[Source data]
________________________________________

(* ===== verification/Steps.v ===== *)
(** The reconcile steps that look at the cluster object itself: its status
    (controllers/reconcile_status.go), the pause label (reconcile_pause.go),
    scaling down (reconcile_scale_down.go), TLS (reconcile_tls.go) and the
    operator's defaults (reconcile_operator_defaults.go). *)

From S2P Require Import Prelude GoStd K8s V1beta1 Constant Metadata Kube Builder Trace Result.
From S2P Require Import Status ControllerUtils Resources Builders.
From Stdlib Require Import Ascii.

(** ** Definitions *)

(** *** reconcile_status.go *)

(** [for i := range items { res[i] = &items[i] }]. *)
Fixpoint placeStatefulSets (i : nat) (items : list StatefulSet) (res : list Resource)
    : outcome (list Resource) :=
  match items with
  | [] => Returns res
  | sts :: items =>
      if (i <? length res)%nat
      then placeStatefulSets (S i) items (<[i := RStatefulSet (Some sts)]> res)
      else Panics "index out of range"
  end.

(** A slot for each replica, the endpoints, then the StatefulSets in their slots. *)
Definition childResources (replicas : Z) (items : list StatefulSet) (endPoints : option Endpoints)
    : outcome (list Resource) :=
  placeStatefulSets 0 items (replicate (Z.to_nat replicas) (RStatefulSet None) ++ [REndpoints endPoints]).
Lemma w_reconcilePVCOf b o :
  childOf b (projT1 o) (ObjectKeyFromObject (projT2 o)) → within mine (reconcilePVCOf o) (λ _, True).
Proof.
  intros Hc. unfold reconcilePVCOf. destruct o as [[] o]; try by apply w_ret. unfold reconcilePVC.
  destruct Hc as (Hk & Hkey & Hb). destruct b as [| | | | | | | | |i]; try done. cbn [projT1 projT2] in Hkey. rw Hkey.
  eapply w_bind; [by apply (w_Scale i)|]. intros ? _. w_ends.
Qed.

Lemma w_reconcileBuilder b : replicaIndex b → within mine (reconcileBuilder b) (λ _, True).
Proof.
  intros Hb. unfold reconcileBuilder. eapply w_bind; [by apply w_Build|]. intros [err|o] Ho; [by apply w_ret|].
  specialize (Ho _ eq_refl). eapply w_bind; [by eapply w_reconcilePVCOf|]. intros res _.
  destruct (Completed res); [by apply w_ret|].
  eapply w_bind; [apply (w_withLocal mine onChild _ _ (λ _, True)); [exact Ho|]|].
  { eapply w_retry, w_attempt. }
  intros [err v] [_ Hv]. cbn [snd] in Hv. eapply w_bind; [apply w_logAndRecord|]. intros _ _. w_ends.
  eapply w_bind; [apply w_annotateIfNeeded, Hv|]. intros ? _. w_ends.
Qed.

Lemma w_reconcileBuilders bs :
  Forall replicaIndex bs → within mine (reconcileBuilders bs) (λ _, True).
Proof.
  induction 1 as [|b bs Hb _ IH]; cbn [reconcileBuilders]; [by apply w_ret|].
  eapply w_bind; [by apply w_reconcileBuilder|]. intros ? _. w_ends. exact IH.
Qed.

Lemma ResourceBuilders_index n x : Forall replicaIndex (ResourceBuilders n x).
Proof.
  rw ResourceBuilders_eq. repeat (apply Forall_app; split); [by repeat constructor| |by repeat constructor|].
  - destruct (_ || _); by repeat constructor.
  - apply Forall_forall. intros b (i & -> & Hi%elem_of_seqZ)%list_elem_of_fmap. cbn. lia.
Qed.

Lemma w_waitResourceReady : within mine waitResourceReady (λ _, True).
Proof. unfold waitResourceReady. w_seq w_statefulSets. w_ends. Qed.

Lemma w_reconcileResources : within mine reconcileResources (λ _, True).
Proof.
  unfold reconcileResources. w_seq w_waitResourceReady. w_ends. apply w_reconcileBuilders, ResourceBuilders_index.
Qed.
End updates.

________________________________________

__What you will do__:
Scan the records above for the string "destruct", then select every line that holds it.

__Problem solution__:
  intros Hc. unfold reconcilePVCOf. destruct o as [[] o]; try by apply w_ret. unfold reconcilePVC.
  destruct Hc as (Hk & Hkey & Hb). destruct b as [| | | | | | | | |i]; try done. cbn [projT1 projT2] in Hkey. rw Hkey.
  destruct (Completed res); [by apply w_ret|].
  - destruct (_ || _); by repeat constructor.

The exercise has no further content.